Semiconductor memory chips are manufactured in cleanroom environments because the circuitry is so small even tiny bits of dust can damage it. Micron has class 1 and class 10 cleanrooms.
In a class 1 cleanroom, there is no more than 1 particle of dust in a cubic foot of air. In comparison, a clean, modern hospital has about 10,000 dust particles per cubic foot.
The air inside a cleanroom is filtered and recirculated continuously, and employees wear special clothing such as dust-free gowns, caps, and masks to help keep the air particle-free.
Diffusion - A layer of material such as oxide or polysilicon is grown from or deposited onto the wafer. The first material deposited helps create the first layer of the semiconductor "skyscraper."
Coat-Bake - The photo resist, a light sensitive protective layer, is applied. The liquid photo resist is then baked to form a hardened layer that is light sensitive but resistant to chemical attack. This hardened layer acts much like the film in a camera and is used to transfer circuit images to the wafer.
Align - A reticle with the circuit pattern for a given level is aligned over the wafer. Ultraviolet light shines through the clear portions of the reticle exposing the pattern onto the photosensitive resist.

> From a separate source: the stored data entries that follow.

(* ===== verification/FileSpec.v ===== *)
(** * Reference counting of open files and pipes (kernel/fs/file.c)

    The invariant [ok X]: every open file and pipe, and every other object of the kernel
    (their addresses are [X]), occupies its own block of the heap; a pipe is live as
    long as an open file refers to it, and its counters are the numbers of open files on
    its two ends.  [held X e ds] adds that [ds] are the descriptors: the counter of an
    open file is the number of its descriptors. *)

From stdpp Require Import base list gmap numbers sets.
From S2P Require Import Prelude CString Pmm Layout Paging Heap HeapSpec Pipe Sched File.

#[local] Open Scope Z_scope.

Definition keys {A} (m : gmap Z A) : list Z := (map_to_list m).*1.

Lemma elem_of_keys {A} (m : gmap Z A) x : x ∈ keys m <-> is_Some (m !! x).
Proof.
  unfold keys. rewrite list_elem_of_fmap. split.
  - intros ([y v] & -> & H). apply elem_of_map_to_list in H. eauto.
  - intros [v H]. exists (x, v). split; [done|]. by apply elem_of_map_to_list.
Qed.

Lemma keys_insert_new {A} (m : gmap Z A) x v : m !! x = None -> keys (<[x := v]> m) ≡ₚ x :: keys m.
Proof. intros H. unfold keys. by rewrite map_to_list_insert. Qed.

Lemma keys_delete {A} (m : gmap Z A) x v : m !! x = Some v -> keys m ≡ₚ x :: keys (delete x m).
Proof. intros H. unfold keys. rewrite <- (map_to_list_delete _ _ _ H). done. Qed.

Lemma keys_insert_old {A} (m : gmap Z A) x v w : m !! x = Some w -> keys (<[x := v]> m) ≡ₚ keys m.
Proof.
  intros H. rewrite (keys_delete m x w H). rewrite <- insert_delete_eq.
  apply keys_insert_new, lookup_delete_eq.
Qed.

Module FileSpec.
Import File.

(** ** Blocks in use *)

(** The addresses [L] are distinct blocks in use. *)
Record blocks (h : Heap.heap) (L : list Z) : Prop := {
  bl_wf : exists bs, Heap.wf h bs /\ forall x, x ∈ L -> exists s, Heap.used_at Heap.HEAP_START bs (x - 20) s;
  bl_nodup : NoDup L;
  bl_null : 0 ∉ L }.

#[global] Instance blocks_perm h : Proper ((≡ₚ) ==> iff) (blocks h).
Proof.
  assert (forall l1 l2, l1 ≡ₚ l2 -> blocks h l1 -> blocks h l2) as H.
  { intros l1 l2 Hp [(bs & Hw & Hu) Hn H0]. split; [|by rewrite <- Hp..].
    exists bs. split; [done|]. intros x. rewrite <- Hp. apply Hu. }
  intros l1 l2 Hp. split; by apply H.
Qed.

Develop - The photo resist is chemically treated in a develop process that selectively removes the exposed regions of resist and leaves the unexposed regions containing the pattern information on the reticle.
Dry Etch - The wafers are placed in a vacuum chamber, and a mixture of gases are pumped in and excited by electricity. This plasma eats away the material not protected by the remaining resist. When the unprotected material has been removed, the remaining material begins the pattern of the circuitry.
Wet Etch and Clean - The remaining resist is removed in wet etch to reveal the patterned oxide layer. Then the wafer is cleaned. The process is repeated up to 18 times to create the various layers necessary for each part's circuitry.
In this sterile environment, the wafers are exposed to a multiple-step photolithography process that is repeated once for each mask required by the circuit. Each mask defines different parts of a transistor, capacitor, resistor, or connector composing the complete integrated circuit and defines the circuitry pattern for each layer on which the device is fabricated.
At the beginning of the production process, the bare silicon wafer is covered with a thin glass layer followed by a nitride layer. The glass layer is formed by exposing the silicon wafer to oxygen at temperatures of 900 degrees C or higher for an hour or more, depending on how thick a layer is required. Glass (silicon dioxide) is formed in the silicon material by exposing it to oxygen. At high temperatures, this chemical reaction (called oxidation) occurs at a much faster rate.